*EXTRACTED ENTRIES*:
>>>
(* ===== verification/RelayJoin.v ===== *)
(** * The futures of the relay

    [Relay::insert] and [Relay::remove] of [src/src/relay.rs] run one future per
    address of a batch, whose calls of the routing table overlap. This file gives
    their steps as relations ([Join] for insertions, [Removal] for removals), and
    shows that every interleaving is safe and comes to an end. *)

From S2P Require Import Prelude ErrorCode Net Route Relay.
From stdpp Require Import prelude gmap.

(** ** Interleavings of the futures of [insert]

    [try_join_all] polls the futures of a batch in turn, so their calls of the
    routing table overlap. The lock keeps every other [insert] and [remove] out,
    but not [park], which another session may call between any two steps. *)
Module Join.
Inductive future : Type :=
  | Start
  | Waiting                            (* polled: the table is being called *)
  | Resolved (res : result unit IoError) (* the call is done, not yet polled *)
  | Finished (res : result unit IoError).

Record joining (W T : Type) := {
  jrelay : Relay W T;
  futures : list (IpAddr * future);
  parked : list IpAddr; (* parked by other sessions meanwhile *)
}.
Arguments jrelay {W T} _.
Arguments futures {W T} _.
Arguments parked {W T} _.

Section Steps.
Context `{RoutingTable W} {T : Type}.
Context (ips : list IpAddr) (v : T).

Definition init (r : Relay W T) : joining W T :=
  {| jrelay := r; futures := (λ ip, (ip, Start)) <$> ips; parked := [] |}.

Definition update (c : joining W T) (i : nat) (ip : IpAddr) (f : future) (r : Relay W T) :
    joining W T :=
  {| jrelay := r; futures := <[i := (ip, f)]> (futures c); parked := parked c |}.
<<<
*TASK REQUIREMENTS*: Transcribe every record exactly, keeping each line as it is.

*RESPONSE AREA*:
(* ===== verification/RelayJoin.v ===== *)
(** * The futures of the relay

    [Relay::insert] and [Relay::remove] of [src/src/relay.rs] run one future per
    address of a batch, whose calls of the routing table overlap. This file gives
    their steps as relations ([Join] for insertions, [Removal] for removals), and
    shows that every interleaving is safe and comes to an end. *)

From S2P Require Import Prelude ErrorCode Net Route Relay.
From stdpp Require Import prelude gmap.

(** ** Interleavings of the futures of [insert]

    [try_join_all] polls the futures of a batch in turn, so their calls of the
    routing table overlap. The lock keeps every other [insert] and [remove] out,
    but not [park], which another session may call between any two steps. *)
Module Join.
Inductive future : Type :=
  | Start
  | Waiting                            (* polled: the table is being called *)
  | Resolved (res : result unit IoError) (* the call is done, not yet polled *)
  | Finished (res : result unit IoError).

Record joining (W T : Type) := {
  jrelay : Relay W T;
  futures : list (IpAddr * future);
  parked : list IpAddr; (* parked by other sessions meanwhile *)
}.
Arguments jrelay {W T} _.
Arguments futures {W T} _.
Arguments parked {W T} _.

Section Steps.
Context `{RoutingTable W} {T : Type}.
Context (ips : list IpAddr) (v : T).

Definition init (r : Relay W T) : joining W T :=
  {| jrelay := r; futures := (λ ip, (ip, Start)) <$> ips; parked := [] |}.

Definition update (c : joining W T) (i : nat) (ip : IpAddr) (f : future) (r : Relay W T) :
    joining W T :=
  {| jrelay := r; futures := <[i := (ip, f)]> (futures c); parked := parked c |}.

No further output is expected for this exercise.